::: DATA SUPPLIED :::
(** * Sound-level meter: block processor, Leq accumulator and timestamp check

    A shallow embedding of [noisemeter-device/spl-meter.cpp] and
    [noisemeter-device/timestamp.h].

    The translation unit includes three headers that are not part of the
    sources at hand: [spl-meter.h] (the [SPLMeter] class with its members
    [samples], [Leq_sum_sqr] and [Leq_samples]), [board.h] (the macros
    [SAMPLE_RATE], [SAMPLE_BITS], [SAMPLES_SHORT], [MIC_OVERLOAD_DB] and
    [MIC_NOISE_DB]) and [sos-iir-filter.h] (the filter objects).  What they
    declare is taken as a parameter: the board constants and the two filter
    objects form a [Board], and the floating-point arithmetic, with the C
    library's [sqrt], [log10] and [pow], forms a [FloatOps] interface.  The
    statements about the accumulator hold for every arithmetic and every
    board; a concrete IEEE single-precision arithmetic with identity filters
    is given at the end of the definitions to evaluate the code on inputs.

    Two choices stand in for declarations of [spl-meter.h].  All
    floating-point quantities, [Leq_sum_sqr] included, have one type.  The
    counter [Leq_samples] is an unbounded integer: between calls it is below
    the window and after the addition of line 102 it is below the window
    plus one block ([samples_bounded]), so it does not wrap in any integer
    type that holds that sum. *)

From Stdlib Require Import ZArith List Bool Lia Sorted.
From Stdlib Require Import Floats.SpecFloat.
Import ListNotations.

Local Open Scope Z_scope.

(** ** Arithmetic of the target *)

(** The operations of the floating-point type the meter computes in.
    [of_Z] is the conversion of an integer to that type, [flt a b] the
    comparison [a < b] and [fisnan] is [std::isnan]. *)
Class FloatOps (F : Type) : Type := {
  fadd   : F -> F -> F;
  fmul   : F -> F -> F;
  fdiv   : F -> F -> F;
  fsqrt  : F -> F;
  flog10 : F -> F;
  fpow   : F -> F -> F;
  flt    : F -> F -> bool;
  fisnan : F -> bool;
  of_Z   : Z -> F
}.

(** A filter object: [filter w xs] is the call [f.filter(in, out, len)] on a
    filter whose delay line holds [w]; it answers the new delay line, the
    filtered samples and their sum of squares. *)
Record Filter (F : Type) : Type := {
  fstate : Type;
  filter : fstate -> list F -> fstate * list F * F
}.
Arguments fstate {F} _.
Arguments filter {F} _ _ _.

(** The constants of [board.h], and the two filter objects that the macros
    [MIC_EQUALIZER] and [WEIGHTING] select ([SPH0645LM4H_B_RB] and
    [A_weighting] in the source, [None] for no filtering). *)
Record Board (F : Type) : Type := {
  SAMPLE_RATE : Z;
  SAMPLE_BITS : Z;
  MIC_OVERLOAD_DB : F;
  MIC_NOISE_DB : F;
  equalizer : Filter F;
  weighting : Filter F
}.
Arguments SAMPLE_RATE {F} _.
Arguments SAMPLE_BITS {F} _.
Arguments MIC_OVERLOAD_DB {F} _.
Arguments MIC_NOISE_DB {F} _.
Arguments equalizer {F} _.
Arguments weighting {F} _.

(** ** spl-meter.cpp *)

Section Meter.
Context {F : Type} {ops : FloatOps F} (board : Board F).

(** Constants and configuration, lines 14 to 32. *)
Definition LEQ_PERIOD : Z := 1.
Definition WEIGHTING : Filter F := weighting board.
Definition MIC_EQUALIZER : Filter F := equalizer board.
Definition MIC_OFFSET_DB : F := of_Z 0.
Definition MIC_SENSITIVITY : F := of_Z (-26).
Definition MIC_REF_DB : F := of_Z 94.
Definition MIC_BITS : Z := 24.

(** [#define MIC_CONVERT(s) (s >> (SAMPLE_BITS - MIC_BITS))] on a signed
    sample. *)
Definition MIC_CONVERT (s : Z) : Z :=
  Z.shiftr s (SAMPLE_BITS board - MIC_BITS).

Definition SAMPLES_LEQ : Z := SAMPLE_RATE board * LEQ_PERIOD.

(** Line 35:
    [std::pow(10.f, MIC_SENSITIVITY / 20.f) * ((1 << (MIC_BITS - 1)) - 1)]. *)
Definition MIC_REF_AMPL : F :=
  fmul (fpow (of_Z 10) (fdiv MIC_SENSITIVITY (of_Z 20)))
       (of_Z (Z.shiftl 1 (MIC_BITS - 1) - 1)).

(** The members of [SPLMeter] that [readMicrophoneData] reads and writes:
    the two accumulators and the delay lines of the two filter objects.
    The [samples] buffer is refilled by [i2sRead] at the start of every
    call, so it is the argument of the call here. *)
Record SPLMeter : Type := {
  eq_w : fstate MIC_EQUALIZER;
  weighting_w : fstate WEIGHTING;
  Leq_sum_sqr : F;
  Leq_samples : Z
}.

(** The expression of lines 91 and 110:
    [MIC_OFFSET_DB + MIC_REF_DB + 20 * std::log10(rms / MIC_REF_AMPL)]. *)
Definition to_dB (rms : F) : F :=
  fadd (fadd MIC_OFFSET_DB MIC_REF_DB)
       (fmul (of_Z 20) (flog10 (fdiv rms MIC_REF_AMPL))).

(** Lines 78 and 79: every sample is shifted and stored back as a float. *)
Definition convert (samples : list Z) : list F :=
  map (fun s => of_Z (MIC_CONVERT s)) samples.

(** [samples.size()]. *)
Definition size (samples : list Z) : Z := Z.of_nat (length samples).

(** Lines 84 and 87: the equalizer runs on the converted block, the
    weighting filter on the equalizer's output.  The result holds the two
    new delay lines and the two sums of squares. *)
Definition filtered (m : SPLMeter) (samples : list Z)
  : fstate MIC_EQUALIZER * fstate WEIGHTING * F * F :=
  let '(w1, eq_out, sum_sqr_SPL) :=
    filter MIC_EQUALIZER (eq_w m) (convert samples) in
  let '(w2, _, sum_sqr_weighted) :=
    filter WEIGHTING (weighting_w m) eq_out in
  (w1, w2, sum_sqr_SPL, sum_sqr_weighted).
:::
# WORK TO COMPLETE
The word "below" appears on some lines of the data above; say how many such lines there are, with nothing else.

# WRITTEN RESPONSE
2